Your task — Return, without anything added, the lines from the one containing "Record ContentStore := MkContent" through the end of the entries below, exactly as written.
--- Entries supplied Enclosed Below ---
(* ===== verification/Store.v ===== *)
(** * Storage: [crates/ephemera-store/src], [crates/ephemera-media/src/chunker.rs]

    Blobs on the file system ([content_store.rs], module [Content]), chunking
    ([chunker.rs], module [Chunker]), media attachments ([media_store.rs] and
    the node's [services/media.rs], module [Media]) and the garbage collector
    ([gc.rs], module [Gc]).  The file system is a map from paths below the
    base directory to contents; its input and output errors are left out. *)
From S2P Require Import Prelude Types Crypto Unicode Post Tables Metadata.
From stdpp Require Import sorting.

Inductive StoreError := Io (reason : string) | Sqlite (reason : string) | NotFound (what : str) | Integrity (reason : string).
(** The services report a message that may end in a store error. *)
Inductive Failure := Failed (message : string) (cause : option StoreError).
Definition because (message : string) (e : StoreError) : Failure := Failed message (Some e).

(* ------------------------------------------------------------------ *)
(** ** Blobs *)

Module Content.
Section content.
Context `{Primitives, Hex}.

(** [days] are the day directories that exist. *)
Record ContentStore := MkContent {
  files : gmap (list str) bytes;
  days : gset str;
  encryption_key : option bytes
}.

Definition open : ContentStore := MkContent ∅ ∅ None.
Definition open_encrypted (key : bytes) : ContentStore := MkContent ∅ ∅ (Some key).

Definition with_files (f : gmap (list str) bytes) (c : ContentStore) : ContentStore := MkContent f (days c) (encryption_key c).

Definition to_hex (data : bytes) : str := hex_encode (blake3_hash data).
Definition hash_to_path (hex_hash : str) : list str := [take 2 hex_hash; drop 2 hex_hash ++ lit ".blob"].
Definition date_partition_path (date hex_hash : str) : list str := [lit "content"; date; hex_hash ++ lit ".blob"].

Definition seal_if_encrypted (nonce data : bytes) (c : ContentStore) : result StoreError bytes :=
  match encryption_key c with
  | Some key => map_err (λ _, Integrity "encryption failed") (Crypto.seal nonce key data)
  | None => Ok data
  end.
Definition open_if_encrypted (data : bytes) (c : ContentStore) : result StoreError bytes :=
  match encryption_key c with
  | Some key => map_err (λ _, Integrity "decryption failed") (Crypto.open key data)
  | None => Ok data
  end.

Definition put (nonce data : bytes) : SE ContentStore StoreError str := λ c,
  let hex := to_hex data in
  let path := hash_to_path hex in
  match files c !! path with
  | Some _ => (c, Ok hex)
  | None =>
      match seal_if_encrypted nonce data c with
      | Err e => (c, Err e)
      | Ok bytes_to_write => (with_files (<[path := bytes_to_write]> (files c)) c, Ok hex)
      end
  end.

Definition get (hex_hash : str) (c : ContentStore) : result StoreError bytes :=
  match files c !! hash_to_path hex_hash with
  | None => Err (NotFound hex_hash)
  | Some raw =>
      let? data := open_if_encrypted raw c in
      if bool_decide (to_hex data = hex_hash) then Ok data else Err (Integrity "hash mismatch")
  end.

Definition exists_ (hex_hash : str) (c : ContentStore) : bool := bool_decide (is_Some (files c !! hash_to_path hex_hash)).

Definition delete (hex_hash : str) (c : ContentStore) : ContentStore * bool :=
  match files c !! hash_to_path hex_hash with
  | None => (c, false)
  | Some _ => (with_files (base.delete (hash_to_path hex_hash) (files c)) c, true)
  end.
--- End of Enclosed Entries supplied ---
Final answer —
Record ContentStore := MkContent {
  files : gmap (list str) bytes;
  days : gset str;
  encryption_key : option bytes
}.

Definition open : ContentStore := MkContent ∅ ∅ None.
Definition open_encrypted (key : bytes) : ContentStore := MkContent ∅ ∅ (Some key).

Definition with_files (f : gmap (list str) bytes) (c : ContentStore) : ContentStore := MkContent f (days c) (encryption_key c).

Definition to_hex (data : bytes) : str := hex_encode (blake3_hash data).
Definition hash_to_path (hex_hash : str) : list str := [take 2 hex_hash; drop 2 hex_hash ++ lit ".blob"].
Definition date_partition_path (date hex_hash : str) : list str := [lit "content"; date; hex_hash ++ lit ".blob"].

Definition seal_if_encrypted (nonce data : bytes) (c : ContentStore) : result StoreError bytes :=
  match encryption_key c with
  | Some key => map_err (λ _, Integrity "encryption failed") (Crypto.seal nonce key data)
  | None => Ok data
  end.
Definition open_if_encrypted (data : bytes) (c : ContentStore) : result StoreError bytes :=
  match encryption_key c with
  | Some key => map_err (λ _, Integrity "decryption failed") (Crypto.open key data)
  | None => Ok data
  end.

Definition put (nonce data : bytes) : SE ContentStore StoreError str := λ c,
  let hex := to_hex data in
  let path := hash_to_path hex in
  match files c !! path with
  | Some _ => (c, Ok hex)
  | None =>
      match seal_if_encrypted nonce data c with
      | Err e => (c, Err e)
      | Ok bytes_to_write => (with_files (<[path := bytes_to_write]> (files c)) c, Ok hex)
      end
  end.

Definition get (hex_hash : str) (c : ContentStore) : result StoreError bytes :=
  match files c !! hash_to_path hex_hash with
  | None => Err (NotFound hex_hash)
  | Some raw =>
      let? data := open_if_encrypted raw c in
      if bool_decide (to_hex data = hex_hash) then Ok data else Err (Integrity "hash mismatch")
  end.

Definition exists_ (hex_hash : str) (c : ContentStore) : bool := bool_decide (is_Some (files c !! hash_to_path hex_hash)).

Definition delete (hex_hash : str) (c : ContentStore) : ContentStore * bool :=
  match files c !! hash_to_path hex_hash with
  | None => (c, false)
  | Some _ => (with_files (base.delete (hash_to_path hex_hash) (files c)) c, true)
  end.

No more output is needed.